Hong–Ou–Mandel effect

The Hong–Ou–Mandel effect is a two-photon interference effect in quantum optics which was demonstrated in 1987 by three physicists from the University of Rochester: Chung Ki Hong, Zhe Yu Ou and Leonard Mandel. The effect occurs when two identical single-photon waves enter a 50:50 beam splitter, one in each input port. When the photons are identical they will extinguish each other. If they become more distinguishable, the probability of detection will increase. In this way the interferometer can accurately measure bandwidth, path lengths and timing.

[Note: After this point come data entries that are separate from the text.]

Lemma parse_key_back key : key <> [] -> (length key <= BF_SET_MAX_N_COMPS)%nat -> key_ops key ->
  _bf_set_parse_key ("(" +s+ print_key key +s+ ")") = Ok key.
Proof.
  intros Hn Hl Ho. unfold _bf_set_parse_key.
  assert (strtok_each "()," parse_comp ("(" +s+ print_key key +s+ ")") [] = Ok key) as ->; [|cbn [rbind]; by destruct key].
  pose proof (parse_key_text [] key EmptyString Hl Ho eq_refl (fun _ => eq_refl)) as Hk.
  change (EmptyString +s+ print_key key +s+ ")") with (print_key key +s+ ")") in Hk.
  set (s := print_key key +s+ ")") in *. change ("(" +s+ s) with (String "(" s).
  assert (strtok_r (String "(" s) "()," = strtok_r s "(),") as Es by done.
  destruct (strtok_r s "(),") as [[t rest]|] eqn:E.
  - rewrite (strtok_each_token _ _ _ _ t rest) by done. by rewrite (strtok_each_token _ _ _ _ t rest) in Hk.
  - unfold strtok_each in *. destruct (String.length s); cbn [strtok_loop String.length] in *; rewrite ?Es, ?E in *; done.
Qed.

Lemma set_new_comps_ok key es mask : key_ops key -> exists mask', set_new_comps key es mask = Ok (es + key_size key, mask').
Proof.
  intros Ho. revert es mask. induction Ho as [|t key Ht _ IH]; intros es mask; cbn [set_new_comps].
  - exists mask. cbn. by rewrite Z.add_0_r.
  - destruct (comp_ops t Ht) as (ops & -> & _ & _ & _ & Es & _). destruct (IH (es + ref_payload_size ops) (Z.lor mask (type_flag t))) as [mask' ->].
    exists mask'. rewrite key_size_cons, Es. by rewrite Z.add_assoc.
Qed.

(** A set that is well formed can be made again, without its elements. *)
Lemma set_new_same set : set_wf set ->
  bf_set_new (set_name set) (set_key set) = Ok (mk_set (set_name set) (set_key set) [] (set_elem_size set) (set_use_trie set)).
Proof.
  intros [[Hl1 Hl2] Ho Hs Hnet Htrie _]. unfold bf_set_new.
  rewrite (proj2 (Nat.eqb_neq (length (set_key set)) 0)) by lia. rewrite (proj2 (Nat.ltb_ge BF_SET_MAX_N_COMPS _)) by lia.
  destruct (set_new_comps_ok (set_key set) 0 0 Ho) as [mask Em]. rewrite Em. cbn [rbind]. rewrite Z.add_0_l in Em |- *.
  apply set_new_comps_spec in Em as (_ & _ & ->). rewrite Z.lor_0_l, net_mask_spec by done.
  rewrite <- Htrie, <- Hs. destruct (Nat.ltb_spec 1 (length (set_key set))) as [H1|H1].
  - assert (set_use_trie set = false) as ->; [|cbn [andb]; by rewrite andb_false_r].
    rewrite Htrie. apply not_true_iff_false. intros (t & Hin & Ht)%existsb_exists. apply list_elem_of_In in Hin.
    pose proof (proj1 (Forall_forall _ _) (Hnet H1) t Hin). congruence.
  - cbn [andb]. by replace (length (set_key set) =? 1)%nat with true by (symmetry; apply Nat.eqb_eq; lia).
Qed.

When a photon enters a beam splitter, there are two possibilities: it will either be reflected or transmitted. The relative probabilities of transmission and reflection are determined by the reflectivity of the beam splitter. Here, we assume a 50:50 beam splitter, in which a photon has equal probability of being reflected and transmitted.

Next, consider two photons, one in each input mode of a 50:50 beam splitter (see figure 1). There are four possibilities for the photons to behave: 1) The photon coming in from above is reflected and the photon coming in from below is transmitted; 2) Both photons are transmitted; 3) Both photons are reflected; 4) The photon coming in from above is transmitted and the photon coming in from below is reflected. We assume now that the two photons are identical in their physical properties (i.e., polarization, spatio-temporal mode structure, and frequency).

Since the state of the beam splitter does not "record" which of the four possibilities actually happens, Feynman rules dictates that we have to add all four possibilities at the amplitude level. In addition, reflection off the bottom side of the beam splitter introduces a relative phase shift of −1 in the associated term in the superposition. This is required by the reversibility (or unitarity) of the quantum evolution of the beam splitter. Since the two photons are identical, we cannot distinguish between the output states of possibilities 2 and 3 in figure 1, and their relative minus sign ensures that these two terms cancel. This can be interpreted as destructive interference.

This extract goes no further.